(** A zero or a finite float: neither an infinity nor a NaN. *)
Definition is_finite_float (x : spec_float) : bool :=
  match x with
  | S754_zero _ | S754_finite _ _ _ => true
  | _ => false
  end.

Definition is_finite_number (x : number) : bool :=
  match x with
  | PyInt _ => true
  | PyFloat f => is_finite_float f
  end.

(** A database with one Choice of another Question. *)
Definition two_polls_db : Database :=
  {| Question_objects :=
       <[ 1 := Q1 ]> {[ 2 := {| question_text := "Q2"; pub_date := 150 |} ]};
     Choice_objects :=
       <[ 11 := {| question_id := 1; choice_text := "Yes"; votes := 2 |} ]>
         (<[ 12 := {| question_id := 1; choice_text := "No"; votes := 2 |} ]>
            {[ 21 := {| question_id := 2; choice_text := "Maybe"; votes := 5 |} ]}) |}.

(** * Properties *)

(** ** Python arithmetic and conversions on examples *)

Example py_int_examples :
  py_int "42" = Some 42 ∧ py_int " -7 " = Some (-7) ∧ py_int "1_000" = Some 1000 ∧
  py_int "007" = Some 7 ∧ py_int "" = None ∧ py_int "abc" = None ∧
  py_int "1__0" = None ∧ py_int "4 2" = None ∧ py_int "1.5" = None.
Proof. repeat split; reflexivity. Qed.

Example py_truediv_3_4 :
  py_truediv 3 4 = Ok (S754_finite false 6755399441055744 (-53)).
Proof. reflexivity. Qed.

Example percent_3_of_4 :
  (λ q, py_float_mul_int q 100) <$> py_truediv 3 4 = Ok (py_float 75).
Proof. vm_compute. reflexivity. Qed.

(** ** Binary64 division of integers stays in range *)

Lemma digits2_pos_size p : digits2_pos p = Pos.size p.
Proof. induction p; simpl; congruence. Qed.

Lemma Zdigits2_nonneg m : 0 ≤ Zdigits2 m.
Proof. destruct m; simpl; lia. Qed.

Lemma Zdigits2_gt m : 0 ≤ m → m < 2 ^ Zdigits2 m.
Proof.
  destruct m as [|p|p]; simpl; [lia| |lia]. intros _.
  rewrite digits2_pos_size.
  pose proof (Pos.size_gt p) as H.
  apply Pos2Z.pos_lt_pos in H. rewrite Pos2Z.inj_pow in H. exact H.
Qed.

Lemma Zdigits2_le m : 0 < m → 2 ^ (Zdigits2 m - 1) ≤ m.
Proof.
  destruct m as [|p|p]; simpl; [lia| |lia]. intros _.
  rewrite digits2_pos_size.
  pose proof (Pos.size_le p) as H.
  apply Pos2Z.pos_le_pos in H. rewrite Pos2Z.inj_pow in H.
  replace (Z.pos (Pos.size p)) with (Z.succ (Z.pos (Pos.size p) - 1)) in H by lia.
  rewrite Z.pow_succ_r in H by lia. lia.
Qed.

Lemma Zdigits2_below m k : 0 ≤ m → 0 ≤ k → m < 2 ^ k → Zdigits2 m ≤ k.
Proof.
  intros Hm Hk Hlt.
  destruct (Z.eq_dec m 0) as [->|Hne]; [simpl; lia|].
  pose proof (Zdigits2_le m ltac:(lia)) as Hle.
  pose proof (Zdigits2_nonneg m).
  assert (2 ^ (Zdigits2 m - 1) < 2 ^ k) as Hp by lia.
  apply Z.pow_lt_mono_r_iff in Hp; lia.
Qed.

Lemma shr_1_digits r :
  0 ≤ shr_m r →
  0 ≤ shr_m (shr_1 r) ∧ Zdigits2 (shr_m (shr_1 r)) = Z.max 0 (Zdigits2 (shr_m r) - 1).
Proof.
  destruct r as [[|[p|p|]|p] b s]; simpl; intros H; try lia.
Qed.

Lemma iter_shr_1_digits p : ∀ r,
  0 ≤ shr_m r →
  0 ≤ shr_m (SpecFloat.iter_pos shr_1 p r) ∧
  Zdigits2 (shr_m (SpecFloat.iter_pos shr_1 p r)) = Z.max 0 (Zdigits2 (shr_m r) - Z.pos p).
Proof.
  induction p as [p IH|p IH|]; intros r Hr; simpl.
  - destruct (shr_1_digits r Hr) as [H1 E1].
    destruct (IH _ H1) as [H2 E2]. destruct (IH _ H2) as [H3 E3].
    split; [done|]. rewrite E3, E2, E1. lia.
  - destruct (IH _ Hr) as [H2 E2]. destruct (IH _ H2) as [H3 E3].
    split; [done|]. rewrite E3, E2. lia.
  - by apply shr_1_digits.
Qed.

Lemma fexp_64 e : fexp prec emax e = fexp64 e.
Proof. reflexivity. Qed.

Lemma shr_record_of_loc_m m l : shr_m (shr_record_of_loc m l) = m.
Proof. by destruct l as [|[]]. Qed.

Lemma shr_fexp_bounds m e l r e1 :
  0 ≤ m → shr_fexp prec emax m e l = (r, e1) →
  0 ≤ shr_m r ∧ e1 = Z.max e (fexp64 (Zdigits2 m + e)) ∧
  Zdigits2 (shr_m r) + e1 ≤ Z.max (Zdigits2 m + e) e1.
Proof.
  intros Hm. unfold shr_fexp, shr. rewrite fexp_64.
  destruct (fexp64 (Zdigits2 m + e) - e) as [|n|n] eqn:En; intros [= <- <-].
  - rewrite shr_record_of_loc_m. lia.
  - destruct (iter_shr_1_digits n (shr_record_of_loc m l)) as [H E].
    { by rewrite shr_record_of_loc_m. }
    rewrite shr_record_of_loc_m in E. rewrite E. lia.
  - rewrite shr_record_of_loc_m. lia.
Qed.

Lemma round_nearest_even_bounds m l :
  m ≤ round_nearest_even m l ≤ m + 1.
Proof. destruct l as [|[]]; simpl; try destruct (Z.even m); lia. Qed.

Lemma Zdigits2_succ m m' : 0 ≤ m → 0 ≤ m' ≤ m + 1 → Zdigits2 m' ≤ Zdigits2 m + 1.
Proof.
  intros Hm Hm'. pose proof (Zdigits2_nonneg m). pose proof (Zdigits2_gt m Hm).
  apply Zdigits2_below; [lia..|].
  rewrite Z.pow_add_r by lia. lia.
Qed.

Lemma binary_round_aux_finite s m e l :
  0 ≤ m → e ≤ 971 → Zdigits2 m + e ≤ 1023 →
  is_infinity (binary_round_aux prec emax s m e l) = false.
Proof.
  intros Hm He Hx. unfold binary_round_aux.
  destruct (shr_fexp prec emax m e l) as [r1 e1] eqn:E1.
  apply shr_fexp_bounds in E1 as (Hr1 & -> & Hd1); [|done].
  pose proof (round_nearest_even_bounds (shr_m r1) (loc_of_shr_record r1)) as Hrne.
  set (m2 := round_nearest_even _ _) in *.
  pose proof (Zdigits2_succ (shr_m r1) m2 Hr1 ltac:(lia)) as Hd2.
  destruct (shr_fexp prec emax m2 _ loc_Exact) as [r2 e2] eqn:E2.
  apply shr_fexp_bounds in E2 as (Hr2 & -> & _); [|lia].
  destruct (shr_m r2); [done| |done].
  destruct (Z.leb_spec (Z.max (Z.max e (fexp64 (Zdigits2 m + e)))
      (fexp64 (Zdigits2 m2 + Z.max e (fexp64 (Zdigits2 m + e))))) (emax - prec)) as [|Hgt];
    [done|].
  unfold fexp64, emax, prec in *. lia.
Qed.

#### ABOUT THIS TASK
Make an exact transcription of the entries above.

#### TASK RESULT
(** A zero or a finite float: neither an infinity nor a NaN. *)
Definition is_finite_float (x : spec_float) : bool :=
  match x with
  | S754_zero _ | S754_finite _ _ _ => true
  | _ => false
  end.

Definition is_finite_number (x : number) : bool :=
  match x with
  | PyInt _ => true
  | PyFloat f => is_finite_float f
  end.

(** A database with one Choice of another Question. *)
Definition two_polls_db : Database :=
  {| Question_objects :=
       <[ 1 := Q1 ]> {[ 2 := {| question_text := "Q2"; pub_date := 150 |} ]};
     Choice_objects :=
       <[ 11 := {| question_id := 1; choice_text := "Yes"; votes := 2 |} ]>
         (<[ 12 := {| question_id := 1; choice_text := "No"; votes := 2 |} ]>
            {[ 21 := {| question_id := 2; choice_text := "Maybe"; votes := 5 |} ]}) |}.

(** * Properties *)

(** ** Python arithmetic and conversions on examples *)

Example py_int_examples :
  py_int "42" = Some 42 ∧ py_int " -7 " = Some (-7) ∧ py_int "1_000" = Some 1000 ∧
  py_int "007" = Some 7 ∧ py_int "" = None ∧ py_int "abc" = None ∧
  py_int "1__0" = None ∧ py_int "4 2" = None ∧ py_int "1.5" = None.
Proof. repeat split; reflexivity. Qed.

Example py_truediv_3_4 :
  py_truediv 3 4 = Ok (S754_finite false 6755399441055744 (-53)).
Proof. reflexivity. Qed.

Example percent_3_of_4 :
  (λ q, py_float_mul_int q 100) <$> py_truediv 3 4 = Ok (py_float 75).
Proof. vm_compute. reflexivity. Qed.

(** ** Binary64 division of integers stays in range *)

Lemma digits2_pos_size p : digits2_pos p = Pos.size p.
Proof. induction p; simpl; congruence. Qed.

Lemma Zdigits2_nonneg m : 0 ≤ Zdigits2 m.
Proof. destruct m; simpl; lia. Qed.

Lemma Zdigits2_gt m : 0 ≤ m → m < 2 ^ Zdigits2 m.
Proof.
  destruct m as [|p|p]; simpl; [lia| |lia]. intros _.
  rewrite digits2_pos_size.
  pose proof (Pos.size_gt p) as H.
  apply Pos2Z.pos_lt_pos in H. rewrite Pos2Z.inj_pow in H. exact H.
Qed.

Lemma Zdigits2_le m : 0 < m → 2 ^ (Zdigits2 m - 1) ≤ m.
Proof.
  destruct m as [|p|p]; simpl; [lia| |lia]. intros _.
  rewrite digits2_pos_size.
  pose proof (Pos.size_le p) as H.
  apply Pos2Z.pos_le_pos in H. rewrite Pos2Z.inj_pow in H.
  replace (Z.pos (Pos.size p)) with (Z.succ (Z.pos (Pos.size p) - 1)) in H by lia.
  rewrite Z.pow_succ_r in H by lia. lia.
Qed.

Lemma Zdigits2_below m k : 0 ≤ m → 0 ≤ k → m < 2 ^ k → Zdigits2 m ≤ k.
Proof.
  intros Hm Hk Hlt.
  destruct (Z.eq_dec m 0) as [->|Hne]; [simpl; lia|].
  pose proof (Zdigits2_le m ltac:(lia)) as Hle.
  pose proof (Zdigits2_nonneg m).
  assert (2 ^ (Zdigits2 m - 1) < 2 ^ k) as Hp by lia.
  apply Z.pow_lt_mono_r_iff in Hp; lia.
Qed.

Lemma shr_1_digits r :
  0 ≤ shr_m r →
  0 ≤ shr_m (shr_1 r) ∧ Zdigits2 (shr_m (shr_1 r)) = Z.max 0 (Zdigits2 (shr_m r) - 1).
Proof.
  destruct r as [[|[p|p|]|p] b s]; simpl; intros H; try lia.
Qed.

Lemma iter_shr_1_digits p : ∀ r,
  0 ≤ shr_m r →
  0 ≤ shr_m (SpecFloat.iter_pos shr_1 p r) ∧
  Zdigits2 (shr_m (SpecFloat.iter_pos shr_1 p r)) = Z.max 0 (Zdigits2 (shr_m r) - Z.pos p).
Proof.
  induction p as [p IH|p IH|]; intros r Hr; simpl.
  - destruct (shr_1_digits r Hr) as [H1 E1].
    destruct (IH _ H1) as [H2 E2]. destruct (IH _ H2) as [H3 E3].
    split; [done|]. rewrite E3, E2, E1. lia.
  - destruct (IH _ Hr) as [H2 E2]. destruct (IH _ H2) as [H3 E3].
    split; [done|]. rewrite E3, E2. lia.
  - by apply shr_1_digits.
Qed.

Lemma fexp_64 e : fexp prec emax e = fexp64 e.
Proof. reflexivity. Qed.

Lemma shr_record_of_loc_m m l : shr_m (shr_record_of_loc m l) = m.
Proof. by destruct l as [|[]]. Qed.

Lemma shr_fexp_bounds m e l r e1 :
  0 ≤ m → shr_fexp prec emax m e l = (r, e1) →
  0 ≤ shr_m r ∧ e1 = Z.max e (fexp64 (Zdigits2 m + e)) ∧
  Zdigits2 (shr_m r) + e1 ≤ Z.max (Zdigits2 m + e) e1.
Proof.
  intros Hm. unfold shr_fexp, shr. rewrite fexp_64.
  destruct (fexp64 (Zdigits2 m + e) - e) as [|n|n] eqn:En; intros [= <- <-].
  - rewrite shr_record_of_loc_m. lia.
  - destruct (iter_shr_1_digits n (shr_record_of_loc m l)) as [H E].
    { by rewrite shr_record_of_loc_m. }
    rewrite shr_record_of_loc_m in E. rewrite E. lia.
  - rewrite shr_record_of_loc_m. lia.
Qed.

Lemma round_nearest_even_bounds m l :
  m ≤ round_nearest_even m l ≤ m + 1.
Proof. destruct l as [|[]]; simpl; try destruct (Z.even m); lia. Qed.

Lemma Zdigits2_succ m m' : 0 ≤ m → 0 ≤ m' ≤ m + 1 → Zdigits2 m' ≤ Zdigits2 m + 1.
Proof.
  intros Hm Hm'. pose proof (Zdigits2_nonneg m). pose proof (Zdigits2_gt m Hm).
  apply Zdigits2_below; [lia..|].
  rewrite Z.pow_add_r by lia. lia.
Qed.

Lemma binary_round_aux_finite s m e l :
  0 ≤ m → e ≤ 971 → Zdigits2 m + e ≤ 1023 →
  is_infinity (binary_round_aux prec emax s m e l) = false.
Proof.
  intros Hm He Hx. unfold binary_round_aux.
  destruct (shr_fexp prec emax m e l) as [r1 e1] eqn:E1.
  apply shr_fexp_bounds in E1 as (Hr1 & -> & Hd1); [|done].
  pose proof (round_nearest_even_bounds (shr_m r1) (loc_of_shr_record r1)) as Hrne.
  set (m2 := round_nearest_even _ _) in *.
  pose proof (Zdigits2_succ (shr_m r1) m2 Hr1 ltac:(lia)) as Hd2.
  destruct (shr_fexp prec emax m2 _ loc_Exact) as [r2 e2] eqn:E2.
  apply shr_fexp_bounds in E2 as (Hr2 & -> & _); [|lia].
  destruct (shr_m r2); [done| |done].
  destruct (Z.leb_spec (Z.max (Z.max e (fexp64 (Zdigits2 m + e)))
      (fexp64 (Zdigits2 m2 + Z.max e (fexp64 (Zdigits2 m + e))))) (emax - prec)) as [|Hgt];
    [done|].
  unfold fexp64, emax, prec in *. lia.
Qed.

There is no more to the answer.